● Task prompt
Below is a block of entries; repeat exactly the lines starting at the line that contains "Definition s_suback_callback (a" and ending at the line that contains "s_suback_callback a (userdata p)", both included.

◇ ◇ ◇ ◇ ◇

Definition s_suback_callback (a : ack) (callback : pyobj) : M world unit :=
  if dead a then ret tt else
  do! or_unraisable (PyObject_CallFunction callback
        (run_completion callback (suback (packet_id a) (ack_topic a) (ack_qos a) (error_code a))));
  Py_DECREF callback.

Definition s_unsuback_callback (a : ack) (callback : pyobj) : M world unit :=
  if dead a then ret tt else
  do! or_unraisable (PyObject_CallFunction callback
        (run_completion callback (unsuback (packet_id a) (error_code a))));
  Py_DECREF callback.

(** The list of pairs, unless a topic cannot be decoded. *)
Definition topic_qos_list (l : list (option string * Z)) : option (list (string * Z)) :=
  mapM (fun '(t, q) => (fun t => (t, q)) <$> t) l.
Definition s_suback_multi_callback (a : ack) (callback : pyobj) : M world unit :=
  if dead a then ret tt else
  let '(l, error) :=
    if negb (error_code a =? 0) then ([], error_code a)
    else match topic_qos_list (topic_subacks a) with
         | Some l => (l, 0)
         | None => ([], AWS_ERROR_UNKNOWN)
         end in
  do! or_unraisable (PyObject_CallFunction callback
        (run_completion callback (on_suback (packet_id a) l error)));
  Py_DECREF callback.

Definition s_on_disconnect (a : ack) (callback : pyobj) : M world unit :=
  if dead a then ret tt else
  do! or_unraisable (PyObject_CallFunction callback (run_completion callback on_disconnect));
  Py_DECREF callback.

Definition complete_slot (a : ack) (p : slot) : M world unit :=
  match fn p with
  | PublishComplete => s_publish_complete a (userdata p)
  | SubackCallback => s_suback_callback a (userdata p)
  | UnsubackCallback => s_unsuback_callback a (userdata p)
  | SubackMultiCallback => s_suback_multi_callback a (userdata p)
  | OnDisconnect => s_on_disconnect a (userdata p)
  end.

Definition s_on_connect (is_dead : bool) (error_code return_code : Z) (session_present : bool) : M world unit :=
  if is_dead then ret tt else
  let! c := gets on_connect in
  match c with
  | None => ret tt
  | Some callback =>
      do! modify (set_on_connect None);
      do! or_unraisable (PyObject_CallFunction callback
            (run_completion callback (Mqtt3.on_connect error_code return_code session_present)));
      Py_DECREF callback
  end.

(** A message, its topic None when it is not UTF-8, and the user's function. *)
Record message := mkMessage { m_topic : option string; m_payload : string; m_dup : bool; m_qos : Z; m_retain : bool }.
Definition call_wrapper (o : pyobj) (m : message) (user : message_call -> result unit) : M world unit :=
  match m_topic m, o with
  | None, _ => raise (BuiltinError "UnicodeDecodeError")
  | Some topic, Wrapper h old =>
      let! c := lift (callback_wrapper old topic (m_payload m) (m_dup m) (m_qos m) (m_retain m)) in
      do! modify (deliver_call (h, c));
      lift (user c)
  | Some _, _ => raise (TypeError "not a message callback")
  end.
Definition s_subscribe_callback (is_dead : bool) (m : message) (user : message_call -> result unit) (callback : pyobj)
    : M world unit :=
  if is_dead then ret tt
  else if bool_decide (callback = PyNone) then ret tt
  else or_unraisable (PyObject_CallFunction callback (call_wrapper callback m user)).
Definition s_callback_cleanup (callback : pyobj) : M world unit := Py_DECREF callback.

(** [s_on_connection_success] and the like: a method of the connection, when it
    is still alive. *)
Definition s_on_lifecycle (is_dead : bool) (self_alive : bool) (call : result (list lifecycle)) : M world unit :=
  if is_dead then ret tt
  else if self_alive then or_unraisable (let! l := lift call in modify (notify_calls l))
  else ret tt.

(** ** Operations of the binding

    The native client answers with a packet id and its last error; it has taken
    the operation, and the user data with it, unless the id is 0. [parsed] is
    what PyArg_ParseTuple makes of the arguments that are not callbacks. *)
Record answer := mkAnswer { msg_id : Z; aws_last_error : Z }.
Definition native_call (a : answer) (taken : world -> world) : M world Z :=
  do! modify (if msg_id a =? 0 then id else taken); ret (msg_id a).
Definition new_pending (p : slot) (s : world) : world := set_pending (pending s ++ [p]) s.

◇ ◇ ◇ ◇ ◇

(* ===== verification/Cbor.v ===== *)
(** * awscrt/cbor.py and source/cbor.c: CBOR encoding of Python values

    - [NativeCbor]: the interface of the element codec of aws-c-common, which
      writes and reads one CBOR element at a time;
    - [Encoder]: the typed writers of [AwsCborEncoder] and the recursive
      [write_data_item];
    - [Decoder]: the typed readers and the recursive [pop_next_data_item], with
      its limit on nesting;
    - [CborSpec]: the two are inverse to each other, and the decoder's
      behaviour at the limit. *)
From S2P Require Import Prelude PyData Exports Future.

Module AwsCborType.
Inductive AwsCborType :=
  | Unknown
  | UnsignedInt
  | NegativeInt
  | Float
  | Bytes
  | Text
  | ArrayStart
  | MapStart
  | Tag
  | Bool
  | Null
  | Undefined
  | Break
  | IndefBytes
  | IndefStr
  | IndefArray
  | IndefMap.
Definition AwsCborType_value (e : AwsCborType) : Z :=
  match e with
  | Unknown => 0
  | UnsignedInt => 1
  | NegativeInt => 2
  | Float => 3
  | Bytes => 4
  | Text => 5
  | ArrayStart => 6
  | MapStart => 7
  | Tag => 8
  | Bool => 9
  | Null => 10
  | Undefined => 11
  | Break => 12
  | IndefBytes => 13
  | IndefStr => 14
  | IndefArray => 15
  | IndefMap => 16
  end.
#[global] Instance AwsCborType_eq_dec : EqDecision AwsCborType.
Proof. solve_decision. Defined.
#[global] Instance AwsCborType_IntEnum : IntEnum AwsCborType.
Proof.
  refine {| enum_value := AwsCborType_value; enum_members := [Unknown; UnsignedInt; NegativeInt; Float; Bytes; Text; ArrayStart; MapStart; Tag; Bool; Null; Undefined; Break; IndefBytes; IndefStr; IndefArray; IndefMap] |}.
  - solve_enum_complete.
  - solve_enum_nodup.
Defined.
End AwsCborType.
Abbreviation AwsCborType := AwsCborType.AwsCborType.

◇ ◇ ◇ ◇ ◇

● Reply
Definition s_suback_callback (a : ack) (callback : pyobj) : M world unit :=
  if dead a then ret tt else
  do! or_unraisable (PyObject_CallFunction callback
        (run_completion callback (suback (packet_id a) (ack_topic a) (ack_qos a) (error_code a))));
  Py_DECREF callback.

Definition s_unsuback_callback (a : ack) (callback : pyobj) : M world unit :=
  if dead a then ret tt else
  do! or_unraisable (PyObject_CallFunction callback
        (run_completion callback (unsuback (packet_id a) (error_code a))));
  Py_DECREF callback.

(** The list of pairs, unless a topic cannot be decoded. *)
Definition topic_qos_list (l : list (option string * Z)) : option (list (string * Z)) :=
  mapM (fun '(t, q) => (fun t => (t, q)) <$> t) l.
Definition s_suback_multi_callback (a : ack) (callback : pyobj) : M world unit :=
  if dead a then ret tt else
  let '(l, error) :=
    if negb (error_code a =? 0) then ([], error_code a)
    else match topic_qos_list (topic_subacks a) with
         | Some l => (l, 0)
         | None => ([], AWS_ERROR_UNKNOWN)
         end in
  do! or_unraisable (PyObject_CallFunction callback
        (run_completion callback (on_suback (packet_id a) l error)));
  Py_DECREF callback.

Definition s_on_disconnect (a : ack) (callback : pyobj) : M world unit :=
  if dead a then ret tt else
  do! or_unraisable (PyObject_CallFunction callback (run_completion callback on_disconnect));
  Py_DECREF callback.

Definition complete_slot (a : ack) (p : slot) : M world unit :=
  match fn p with
  | PublishComplete => s_publish_complete a (userdata p)
  | SubackCallback => s_suback_callback a (userdata p)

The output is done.